Tackling monkey problem

Channel NewsAsia 16 Aug 14;

SINGAPORE: A new volunteer group has been set up to deal with the monkey problem faced by residents living near the Bukit Timah Nature Reserve. The monkeys break into homes as well as snatch plastic bags or food from people.

The long-tailed macaques have been a headache for residents in the area. And now members of the new Bukit Timah Wildlife Network make it a point to be at the nature reserve every weekend to remind visitors not to feed the monkeys and not to litter.

Authorities have taken control measures from time to time but one MP said public education is still a better way forward. Ms Sim Ann, an MP for Holland-Bukit Timah GRC, said: "It is about letting people know that we should not encourage the monkeys to acquire a taste for human food, because that just changes their diet and also their behaviour. There really is absolutely no need for visitors to feed the monkeys. The monkeys have enough food in the forests."
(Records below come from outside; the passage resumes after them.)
Lemma job_objects_fit_together_witness :
  exists d svc, desiredDeployment JobDemo.parse_quantity (fun _ _ => None) JobDemo.rc JobDemo.job
      "mgr" None = Ret (Some d) /\
    desiredService (fun _ _ => None) JobDemo.rc JobDemo.job = Ret svc /\
    length (dp_Containers d) = 3%nat /\ sv_Selector svc = dp_PodLabels d.
Proof.
  destruct (desiredDeployment JobDemo.parse_quantity (fun _ _ => None) JobDemo.rc JobDemo.job
    "mgr" None) as [[d|]|e|e] eqn:Ed; try (vm_compute in Ed; discriminate Ed).
  destruct (desiredService (fun _ _ => None) JobDemo.rc JobDemo.job) as [svc|e|e] eqn:Es;
    try (vm_compute in Es; discriminate Es).
  destruct (desiredIngress (fun _ _ => None) JobDemo.rc JobDemo.job) as [ig|e|e] eqn:Ei;
    try (vm_compute in Ei; discriminate Ei).
  destruct (desiredPersistentVolumeClaim JobDemo.parse_quantity (fun _ _ => None) JobDemo.rc
    JobDemo.job) as [pvc|e|e] eqn:Ep; try (vm_compute in Ep; discriminate Ep).
  exists d, svc. split; [reflexivity|]. split; [reflexivity|]. split.
  - vm_compute in Ed. injection Ed as <-. reflexivity.
  - exact (proj1 (job_objects_fit_together _ _ _ _ _ _ _ _ _ _ Ed Es Ei Ep)).
Defined.

(** The manager sends commands to a host that is not the worker's service:
    the service of a job is called mirror-<job>, the commands are posted to
    <job>. *)
Theorem commands_are_posted_beside_the_service set_owner rc job svc :
  desiredService set_owner rc job = Ret svc ->
  PostJSON_url (Name job) <> "http://" +:+ km_Name (sv_Meta svc) +:+ ":6000" /\
  km_Name (sv_Meta svc) = serviceName (Name job).
Proof.
  intros Hs. apply own_Ret in Hs as ->. split; [|reflexivity]. cbn [sv_Meta km_Name meta_of].
  unfold PostJSON_url, serviceName. intros H.
  apply (f_equal String.length) in H. rewrite !Strings.length_app in H. simpl in H. lia.
Qed.

Lemma commands_are_posted_beside_the_service_witness :
  PostJSON_url "debian" <> "http://mirror-debian:6000".
Proof.
  destruct (desiredService (fun _ _ => None) JobDemo.rc JobDemo.job) as [svc|e|e] eqn:Es;
    try (vm_compute in Es; discriminate Es).
  destruct (commands_are_posted_beside_the_service _ _ _ _ Es) as [H Hn].
  rewrite Hn in H. exact H.
Defined.
Lemma reconciled_cluster_is_wanted_witness :
  exists d, length (dp_Containers d) = 3%nat /\
    w_children (ReconcileDemo.run JobDemo.rc JobDemo.job ∅).1 !! ("Deployment", "debian")
    = Some (JDeployment d).
Proof.
  destruct (desiredDeployment JobDemo.parse_quantity (fun _ _ => None) JobDemo.rc JobDemo.job
    "mgr" None) as [[d|]|e|e] eqn:Ed; try (vm_compute in Ed; discriminate Ed).
  exists d. split; [vm_compute in Ed; injection Ed as <-; reflexivity|].
  destruct (reconciled_cluster_is_wanted (K := world ReconcileDemo.child) JobDemo.parse_quantity
    (fun s => Ret s) (fun _ _ => None) (fun _ => true) JobDemo.rc "debian"
    (ReconcileDemo.cluster JobDemo.job ∅) (ReconcileDemo.run JobDemo.rc JobDemo.job ∅).1
    JobDemo.job ReconcileDemo.manager None d) as (pvc & svc & _ & _ & _ & _ & Hd & _).
  - exact (ReconcileDemo.cluster_wf JobDemo.job _ eq_refl).
  - reflexivity.
  - by apply ReconcileDemo.cluster_manages.
  - vm_compute. reflexivity.
  - reflexivity.
  - exact Ed.
  - exact Hd.
Defined.

Lemma disabled_job_leaves_its_service_witness :
  w_children (ReconcileDemo.run ReconcileDemo.rc_bare ReconcileDemo.off ReconcileDemo.old_kids).1
    !! ("Service", "mirror-debian") = Some (JService ReconcileDemo.old_service).
Proof.
  destruct (disabled_job_leaves_its_service (K := world ReconcileDemo.child) JobDemo.parse_quantity
    (fun s => Ret s) (fun _ _ => None) (fun _ => true) ReconcileDemo.rc_bare "debian"
    (ReconcileDemo.cluster ReconcileDemo.off ReconcileDemo.old_kids)
    (ReconcileDemo.run ReconcileDemo.rc_bare ReconcileDemo.off ReconcileDemo.old_kids).1
    ReconcileDemo.off ReconcileDemo.manager) as (_ & _ & Hs & _).
  - exact (ReconcileDemo.cluster_wf ReconcileDemo.off _ eq_refl).
  - reflexivity.
  - by apply ReconcileDemo.cluster_manages.
  - discriminate.
  - reflexivity.
  - reflexivity.
  - reflexivity.
  - vm_compute. reflexivity.
  - exact Hs.
Defined.

Lemma disabled_job_deletes_anothers_service_witness :
  ReconcileDemo.old_kids !! ("Service", "mirror-debian") = Some (JService ReconcileDemo.old_service) /\
  w_children ReconcileDemo.run_alias.1 !! ("Service", "mirror-debian") = None.
Proof.
  split; [reflexivity|].
  destruct (disabled_job_deletes_anothers_service (K := world ReconcileDemo.child) JobDemo.parse_quantity
    (fun s => Ret s) (fun _ _ => None) (fun _ => true) ReconcileDemo.rc_bare "debian"
    (ReconcileDemo.cluster ReconcileDemo.off_alias ReconcileDemo.old_kids)
    ReconcileDemo.run_alias.1 ReconcileDemo.off_alias ReconcileDemo.manager) as [_ Hs].
  - exact (ReconcileDemo.cluster_wf ReconcileDemo.off_alias _ eq_refl).
  - reflexivity.
  - by apply ReconcileDemo.cluster_manages.
  - reflexivity.
  - reflexivity.
  - reflexivity.
  - vm_compute. reflexivity.
  - exact Hs.
Defined.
Mr Jason Kok, organising chairman of Bukit Timah Wildlife Network, said: "We did some research and realised that monkey-related problems can be traced back to human behaviour, which is littering. So we wanted to do a programme to educate the public on non-littering (and) not to leave rubbish in Bukit Timah Nature Reserve, so as not to leave an additional food source for the macaques."

- CNA/ir

Don't feed the monkeys in Bukit Timah
David Ee The Straits Times AsiaOne 19 Aug 14;

Humans do, monkeys do more.

That is why a group of volunteers has decided to tackle the simian problem facing Bukit Timah homes at the source. Since a few weeks ago, the new Bukit Timah Wildlife Network has been urging visitors to the nature reserve there not to feed the monkeys.

The aim is to prevent the animals from getting overly acquainted with human food and being fed, which emboldens them to approach residences.

Last year, The Sunday Times revealed how the authorities increased culling efforts after a rising number of resident complaints about monkeys getting into their homes.

According to the Agri-Food and Veterinary Authority (AVA), it euthanised about 570 long-tailed macaques last year, and another 100 so far this year.

This is a third of the estimated islandwide population of around 2,000 monkeys.

The culling appears to have been effective. AVA said there have been 420 complaints about monkeys so far this year, compared with 1,860 last year and 920 in 2012.

Mr Balasupramaniam Krishna, the neighbourhood committee chairman of Mayfair Park, a private estate of 1,000 homes in Upper Bukit Timah, also said he gets just one complaint a month now, compared with four to eight last year.

But the deaths of so many monkeys worried some residents, researchers and animal welfare groups.

Ms Sim Ann, Minister of State for Education and Communications and Information, and one of the MPs for Holland-Bukit Timah GRC, said that the monkey issue has been "a vexing one" for her area. Many residents complain about the animals, yet others are upset about the culling, she said.

"Even though residents may disagree over what to do about the monkeys... on both sides (they) tend to agree that public education remains very important," she said, adding that a "multi-pronged" approach is still necessary.

Under the new network, led by the Bukit Timah Community Club Youth Executive Committee, about 40 residents, students and others will spend weekend mornings at the Bukit Timah Nature Reserve approaching and educating visitors.

One volunteer, Hwa Chong Institution student Joanne Ong, 17, said that in her experience, macaques were unlikely to approach people unless they were enticed.

Ms Sabrina Jabbar, campaign executive at the Animal Concerns Research & Education Society (Acres), said that the root of the problem is at the reserve.

"That's where the monkeys get used to human food and they start to venture out. So if we can control this... it will gradually improve the situation," she said.

Added Ms Sim Ann: "The idea is to, over time, reset human and monkey interactions in the nature reserve."